Your goal:
Using the data below, return every line that holds the word "Definition".

Saved data entries:
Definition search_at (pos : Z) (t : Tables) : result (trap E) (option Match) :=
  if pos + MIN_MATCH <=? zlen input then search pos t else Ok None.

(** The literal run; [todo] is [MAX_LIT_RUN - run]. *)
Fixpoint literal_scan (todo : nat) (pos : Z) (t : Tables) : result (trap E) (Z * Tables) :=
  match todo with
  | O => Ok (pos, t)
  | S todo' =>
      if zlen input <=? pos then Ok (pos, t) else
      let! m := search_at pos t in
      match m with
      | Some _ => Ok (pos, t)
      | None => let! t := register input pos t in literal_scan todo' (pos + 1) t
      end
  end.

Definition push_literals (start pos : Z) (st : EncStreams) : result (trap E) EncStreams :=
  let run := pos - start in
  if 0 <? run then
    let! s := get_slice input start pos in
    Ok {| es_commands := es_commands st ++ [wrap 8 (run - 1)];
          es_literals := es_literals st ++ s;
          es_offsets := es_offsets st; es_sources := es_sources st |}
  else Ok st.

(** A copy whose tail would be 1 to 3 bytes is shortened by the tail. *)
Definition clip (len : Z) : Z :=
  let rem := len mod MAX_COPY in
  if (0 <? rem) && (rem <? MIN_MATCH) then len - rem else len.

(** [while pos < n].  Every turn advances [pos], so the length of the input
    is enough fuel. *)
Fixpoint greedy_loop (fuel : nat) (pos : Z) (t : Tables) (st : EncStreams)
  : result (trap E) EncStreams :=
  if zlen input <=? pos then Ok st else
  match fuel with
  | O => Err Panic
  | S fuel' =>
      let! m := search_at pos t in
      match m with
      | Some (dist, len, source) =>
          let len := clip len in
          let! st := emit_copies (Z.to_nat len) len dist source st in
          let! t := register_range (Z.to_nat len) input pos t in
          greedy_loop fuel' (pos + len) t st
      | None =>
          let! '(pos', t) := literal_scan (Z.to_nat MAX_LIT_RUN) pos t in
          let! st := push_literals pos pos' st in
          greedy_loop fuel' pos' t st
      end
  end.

==

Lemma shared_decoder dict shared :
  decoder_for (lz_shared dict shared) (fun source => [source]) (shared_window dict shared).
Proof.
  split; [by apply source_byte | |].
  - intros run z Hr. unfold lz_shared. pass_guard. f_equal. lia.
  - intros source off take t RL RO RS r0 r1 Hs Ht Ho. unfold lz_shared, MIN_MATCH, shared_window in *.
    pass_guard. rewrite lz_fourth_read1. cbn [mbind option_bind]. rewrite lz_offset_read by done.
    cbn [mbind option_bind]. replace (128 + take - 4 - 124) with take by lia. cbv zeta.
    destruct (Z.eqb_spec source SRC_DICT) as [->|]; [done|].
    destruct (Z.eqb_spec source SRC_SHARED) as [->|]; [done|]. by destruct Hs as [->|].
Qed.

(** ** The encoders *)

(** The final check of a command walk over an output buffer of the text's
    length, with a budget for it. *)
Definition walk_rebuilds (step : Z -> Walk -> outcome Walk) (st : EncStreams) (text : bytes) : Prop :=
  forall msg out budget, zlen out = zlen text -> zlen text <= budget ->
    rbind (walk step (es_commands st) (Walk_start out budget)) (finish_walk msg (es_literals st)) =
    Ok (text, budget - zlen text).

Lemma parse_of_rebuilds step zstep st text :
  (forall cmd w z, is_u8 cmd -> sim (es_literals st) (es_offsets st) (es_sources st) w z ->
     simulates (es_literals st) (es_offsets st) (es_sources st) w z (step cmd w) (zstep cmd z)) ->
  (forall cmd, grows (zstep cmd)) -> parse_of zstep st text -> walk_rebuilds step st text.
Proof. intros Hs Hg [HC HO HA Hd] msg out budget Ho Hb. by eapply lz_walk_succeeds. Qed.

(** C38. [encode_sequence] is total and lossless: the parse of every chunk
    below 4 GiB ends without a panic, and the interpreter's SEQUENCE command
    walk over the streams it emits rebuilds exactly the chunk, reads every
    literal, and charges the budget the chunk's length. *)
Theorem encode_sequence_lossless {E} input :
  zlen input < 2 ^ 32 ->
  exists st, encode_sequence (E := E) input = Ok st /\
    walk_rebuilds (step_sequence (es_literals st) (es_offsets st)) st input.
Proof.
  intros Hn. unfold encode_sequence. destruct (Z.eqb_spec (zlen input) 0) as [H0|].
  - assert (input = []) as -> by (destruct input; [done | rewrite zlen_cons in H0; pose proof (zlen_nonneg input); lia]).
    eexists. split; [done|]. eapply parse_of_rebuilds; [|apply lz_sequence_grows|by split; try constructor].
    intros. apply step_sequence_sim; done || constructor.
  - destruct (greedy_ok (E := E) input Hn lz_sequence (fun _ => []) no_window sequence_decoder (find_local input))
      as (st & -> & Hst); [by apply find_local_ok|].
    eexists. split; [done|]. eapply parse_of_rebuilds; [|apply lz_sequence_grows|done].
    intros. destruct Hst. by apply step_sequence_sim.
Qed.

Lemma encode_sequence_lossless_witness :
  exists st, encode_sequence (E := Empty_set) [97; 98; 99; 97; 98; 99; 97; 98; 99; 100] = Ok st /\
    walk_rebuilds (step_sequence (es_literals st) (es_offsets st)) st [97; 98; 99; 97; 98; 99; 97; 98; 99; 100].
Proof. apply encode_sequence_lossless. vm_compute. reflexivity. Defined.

Result:
Definition search_at (pos : Z) (t : Tables) : result (trap E) (option Match) :=
Definition push_literals (start pos : Z) (st : EncStreams) : result (trap E) EncStreams :=
Definition clip (len : Z) : Z :=
Definition walk_rebuilds (step : Z -> Walk -> outcome Walk) (st : EncStreams) (text : bytes) : Prop :=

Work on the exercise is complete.